Stored data entries
☆ ☆ ☆ ☆

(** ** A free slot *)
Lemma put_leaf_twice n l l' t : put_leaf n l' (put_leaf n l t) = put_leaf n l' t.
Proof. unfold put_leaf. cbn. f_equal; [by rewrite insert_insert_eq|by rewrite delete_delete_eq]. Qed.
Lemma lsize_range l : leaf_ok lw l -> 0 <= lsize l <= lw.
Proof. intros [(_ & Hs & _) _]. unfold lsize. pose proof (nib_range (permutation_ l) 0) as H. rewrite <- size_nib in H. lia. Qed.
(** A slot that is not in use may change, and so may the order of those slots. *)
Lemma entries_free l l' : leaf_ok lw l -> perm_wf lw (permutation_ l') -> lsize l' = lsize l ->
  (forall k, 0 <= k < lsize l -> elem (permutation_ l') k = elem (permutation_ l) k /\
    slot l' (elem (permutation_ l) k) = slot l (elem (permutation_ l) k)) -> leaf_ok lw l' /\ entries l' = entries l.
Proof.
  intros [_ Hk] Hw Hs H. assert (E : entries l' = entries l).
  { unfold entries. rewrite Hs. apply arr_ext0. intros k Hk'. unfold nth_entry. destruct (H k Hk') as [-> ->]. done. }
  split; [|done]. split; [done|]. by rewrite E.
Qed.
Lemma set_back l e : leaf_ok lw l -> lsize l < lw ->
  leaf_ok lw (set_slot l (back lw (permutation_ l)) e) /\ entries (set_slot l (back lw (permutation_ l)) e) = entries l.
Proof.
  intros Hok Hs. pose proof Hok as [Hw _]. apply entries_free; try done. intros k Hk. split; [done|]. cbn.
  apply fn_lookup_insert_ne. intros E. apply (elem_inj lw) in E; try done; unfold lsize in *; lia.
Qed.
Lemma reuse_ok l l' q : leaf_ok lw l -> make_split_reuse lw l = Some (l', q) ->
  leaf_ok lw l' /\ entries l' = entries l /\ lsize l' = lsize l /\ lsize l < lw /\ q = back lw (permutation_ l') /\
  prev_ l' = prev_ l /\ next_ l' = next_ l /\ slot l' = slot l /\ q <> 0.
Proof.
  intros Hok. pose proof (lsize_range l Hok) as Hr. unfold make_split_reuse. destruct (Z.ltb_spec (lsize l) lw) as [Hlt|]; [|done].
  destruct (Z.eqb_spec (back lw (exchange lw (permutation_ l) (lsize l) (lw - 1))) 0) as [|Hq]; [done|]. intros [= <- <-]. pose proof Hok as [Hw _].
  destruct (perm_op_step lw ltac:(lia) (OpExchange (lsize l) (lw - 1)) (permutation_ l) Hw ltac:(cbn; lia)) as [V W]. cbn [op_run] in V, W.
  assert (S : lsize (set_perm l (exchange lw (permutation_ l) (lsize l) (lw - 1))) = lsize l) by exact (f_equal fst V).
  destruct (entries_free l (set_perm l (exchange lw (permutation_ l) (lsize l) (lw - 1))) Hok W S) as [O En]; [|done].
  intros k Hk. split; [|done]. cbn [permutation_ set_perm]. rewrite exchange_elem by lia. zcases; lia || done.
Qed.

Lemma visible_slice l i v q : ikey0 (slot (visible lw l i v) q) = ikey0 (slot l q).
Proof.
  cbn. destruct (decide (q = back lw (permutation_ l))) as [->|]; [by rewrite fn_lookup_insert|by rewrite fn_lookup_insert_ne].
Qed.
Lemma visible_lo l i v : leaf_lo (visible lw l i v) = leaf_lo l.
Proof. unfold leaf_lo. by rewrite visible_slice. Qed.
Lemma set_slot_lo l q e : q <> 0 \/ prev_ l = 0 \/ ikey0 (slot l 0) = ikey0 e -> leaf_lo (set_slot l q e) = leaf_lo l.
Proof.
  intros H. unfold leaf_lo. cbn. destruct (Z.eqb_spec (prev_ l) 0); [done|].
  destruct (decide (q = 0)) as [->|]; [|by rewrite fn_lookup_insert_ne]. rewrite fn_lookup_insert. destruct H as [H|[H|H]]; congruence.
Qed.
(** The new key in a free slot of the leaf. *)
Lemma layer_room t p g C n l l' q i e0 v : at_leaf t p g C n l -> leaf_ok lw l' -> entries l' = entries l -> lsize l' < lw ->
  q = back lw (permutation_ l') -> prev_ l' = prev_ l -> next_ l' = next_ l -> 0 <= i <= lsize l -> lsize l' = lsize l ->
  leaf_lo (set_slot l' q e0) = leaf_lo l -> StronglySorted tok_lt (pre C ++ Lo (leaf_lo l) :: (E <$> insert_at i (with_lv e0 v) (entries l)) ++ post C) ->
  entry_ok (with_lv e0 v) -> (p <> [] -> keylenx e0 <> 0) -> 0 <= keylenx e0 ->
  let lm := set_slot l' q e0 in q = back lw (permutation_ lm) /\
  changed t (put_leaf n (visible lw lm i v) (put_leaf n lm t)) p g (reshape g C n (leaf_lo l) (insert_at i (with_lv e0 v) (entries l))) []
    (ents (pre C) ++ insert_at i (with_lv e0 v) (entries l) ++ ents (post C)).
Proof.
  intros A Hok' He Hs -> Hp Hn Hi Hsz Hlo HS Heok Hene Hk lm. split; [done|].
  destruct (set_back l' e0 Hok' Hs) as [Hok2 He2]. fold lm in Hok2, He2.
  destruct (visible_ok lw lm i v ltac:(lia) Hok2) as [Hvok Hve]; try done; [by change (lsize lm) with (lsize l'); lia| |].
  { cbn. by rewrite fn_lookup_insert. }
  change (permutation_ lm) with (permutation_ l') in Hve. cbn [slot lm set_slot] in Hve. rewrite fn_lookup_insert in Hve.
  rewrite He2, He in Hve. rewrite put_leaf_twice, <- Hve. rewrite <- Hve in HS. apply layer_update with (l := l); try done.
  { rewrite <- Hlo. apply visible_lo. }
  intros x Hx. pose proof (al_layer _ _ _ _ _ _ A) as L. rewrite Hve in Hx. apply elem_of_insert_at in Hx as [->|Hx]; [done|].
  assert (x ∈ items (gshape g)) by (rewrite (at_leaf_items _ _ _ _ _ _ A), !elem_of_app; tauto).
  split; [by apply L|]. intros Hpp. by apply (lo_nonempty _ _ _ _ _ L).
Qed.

☆ ☆ ☆ ☆

Your answer must consist of every line above, reproduced exactly.

(** ** A free slot *)
Lemma put_leaf_twice n l l' t : put_leaf n l' (put_leaf n l t) = put_leaf n l' t.
Proof. unfold put_leaf. cbn. f_equal; [by rewrite insert_insert_eq|by rewrite delete_delete_eq]. Qed.
Lemma lsize_range l : leaf_ok lw l -> 0 <= lsize l <= lw.
Proof. intros [(_ & Hs & _) _]. unfold lsize. pose proof (nib_range (permutation_ l) 0) as H. rewrite <- size_nib in H. lia. Qed.
(** A slot that is not in use may change, and so may the order of those slots. *)
Lemma entries_free l l' : leaf_ok lw l -> perm_wf lw (permutation_ l') -> lsize l' = lsize l ->
  (forall k, 0 <= k < lsize l -> elem (permutation_ l') k = elem (permutation_ l) k /\
    slot l' (elem (permutation_ l) k) = slot l (elem (permutation_ l) k)) -> leaf_ok lw l' /\ entries l' = entries l.
Proof.
  intros [_ Hk] Hw Hs H. assert (E : entries l' = entries l).
  { unfold entries. rewrite Hs. apply arr_ext0. intros k Hk'. unfold nth_entry. destruct (H k Hk') as [-> ->]. done. }
  split; [|done]. split; [done|]. by rewrite E.
Qed.
Lemma set_back l e : leaf_ok lw l -> lsize l < lw ->
  leaf_ok lw (set_slot l (back lw (permutation_ l)) e) /\ entries (set_slot l (back lw (permutation_ l)) e) = entries l.
Proof.
  intros Hok Hs. pose proof Hok as [Hw _]. apply entries_free; try done. intros k Hk. split; [done|]. cbn.
  apply fn_lookup_insert_ne. intros E. apply (elem_inj lw) in E; try done; unfold lsize in *; lia.
Qed.
Lemma reuse_ok l l' q : leaf_ok lw l -> make_split_reuse lw l = Some (l', q) ->
  leaf_ok lw l' /\ entries l' = entries l /\ lsize l' = lsize l /\ lsize l < lw /\ q = back lw (permutation_ l') /\
  prev_ l' = prev_ l /\ next_ l' = next_ l /\ slot l' = slot l /\ q <> 0.
Proof.
  intros Hok. pose proof (lsize_range l Hok) as Hr. unfold make_split_reuse. destruct (Z.ltb_spec (lsize l) lw) as [Hlt|]; [|done].
  destruct (Z.eqb_spec (back lw (exchange lw (permutation_ l) (lsize l) (lw - 1))) 0) as [|Hq]; [done|]. intros [= <- <-]. pose proof Hok as [Hw _].
  destruct (perm_op_step lw ltac:(lia) (OpExchange (lsize l) (lw - 1)) (permutation_ l) Hw ltac:(cbn; lia)) as [V W]. cbn [op_run] in V, W.
  assert (S : lsize (set_perm l (exchange lw (permutation_ l) (lsize l) (lw - 1))) = lsize l) by exact (f_equal fst V).
  destruct (entries_free l (set_perm l (exchange lw (permutation_ l) (lsize l) (lw - 1))) Hok W S) as [O En]; [|done].
  intros k Hk. split; [|done]. cbn [permutation_ set_perm]. rewrite exchange_elem by lia. zcases; lia || done.
Qed.

Lemma visible_slice l i v q : ikey0 (slot (visible lw l i v) q) = ikey0 (slot l q).
Proof.
  cbn. destruct (decide (q = back lw (permutation_ l))) as [->|]; [by rewrite fn_lookup_insert|by rewrite fn_lookup_insert_ne].
Qed.
Lemma visible_lo l i v : leaf_lo (visible lw l i v) = leaf_lo l.
Proof. unfold leaf_lo. by rewrite visible_slice. Qed.
Lemma set_slot_lo l q e : q <> 0 \/ prev_ l = 0 \/ ikey0 (slot l 0) = ikey0 e -> leaf_lo (set_slot l q e) = leaf_lo l.
Proof.
  intros H. unfold leaf_lo. cbn. destruct (Z.eqb_spec (prev_ l) 0); [done|].
  destruct (decide (q = 0)) as [->|]; [|by rewrite fn_lookup_insert_ne]. rewrite fn_lookup_insert. destruct H as [H|[H|H]]; congruence.
Qed.
(** The new key in a free slot of the leaf. *)
Lemma layer_room t p g C n l l' q i e0 v : at_leaf t p g C n l -> leaf_ok lw l' -> entries l' = entries l -> lsize l' < lw ->
  q = back lw (permutation_ l') -> prev_ l' = prev_ l -> next_ l' = next_ l -> 0 <= i <= lsize l -> lsize l' = lsize l ->
  leaf_lo (set_slot l' q e0) = leaf_lo l -> StronglySorted tok_lt (pre C ++ Lo (leaf_lo l) :: (E <$> insert_at i (with_lv e0 v) (entries l)) ++ post C) ->
  entry_ok (with_lv e0 v) -> (p <> [] -> keylenx e0 <> 0) -> 0 <= keylenx e0 ->
  let lm := set_slot l' q e0 in q = back lw (permutation_ lm) /\
  changed t (put_leaf n (visible lw lm i v) (put_leaf n lm t)) p g (reshape g C n (leaf_lo l) (insert_at i (with_lv e0 v) (entries l))) []
    (ents (pre C) ++ insert_at i (with_lv e0 v) (entries l) ++ ents (post C)).
Proof.
  intros A Hok' He Hs -> Hp Hn Hi Hsz Hlo HS Heok Hene Hk lm. split; [done|].
  destruct (set_back l' e0 Hok' Hs) as [Hok2 He2]. fold lm in Hok2, He2.
  destruct (visible_ok lw lm i v ltac:(lia) Hok2) as [Hvok Hve]; try done; [by change (lsize lm) with (lsize l'); lia| |].
  { cbn. by rewrite fn_lookup_insert. }
  change (permutation_ lm) with (permutation_ l') in Hve. cbn [slot lm set_slot] in Hve. rewrite fn_lookup_insert in Hve.
  rewrite He2, He in Hve. rewrite put_leaf_twice, <- Hve. rewrite <- Hve in HS. apply layer_update with (l := l); try done.
  { rewrite <- Hlo. apply visible_lo. }
  intros x Hx. pose proof (al_layer _ _ _ _ _ _ A) as L. rewrite Hve in Hx. apply elem_of_insert_at in Hx as [->|Hx]; [done|].
  assert (x ∈ items (gshape g)) by (rewrite (at_leaf_items _ _ _ _ _ _ A), !elem_of_app; tauto).
  split; [by apply L|]. intros Hpp. by apply (lo_nonempty _ _ _ _ _ L).
Qed.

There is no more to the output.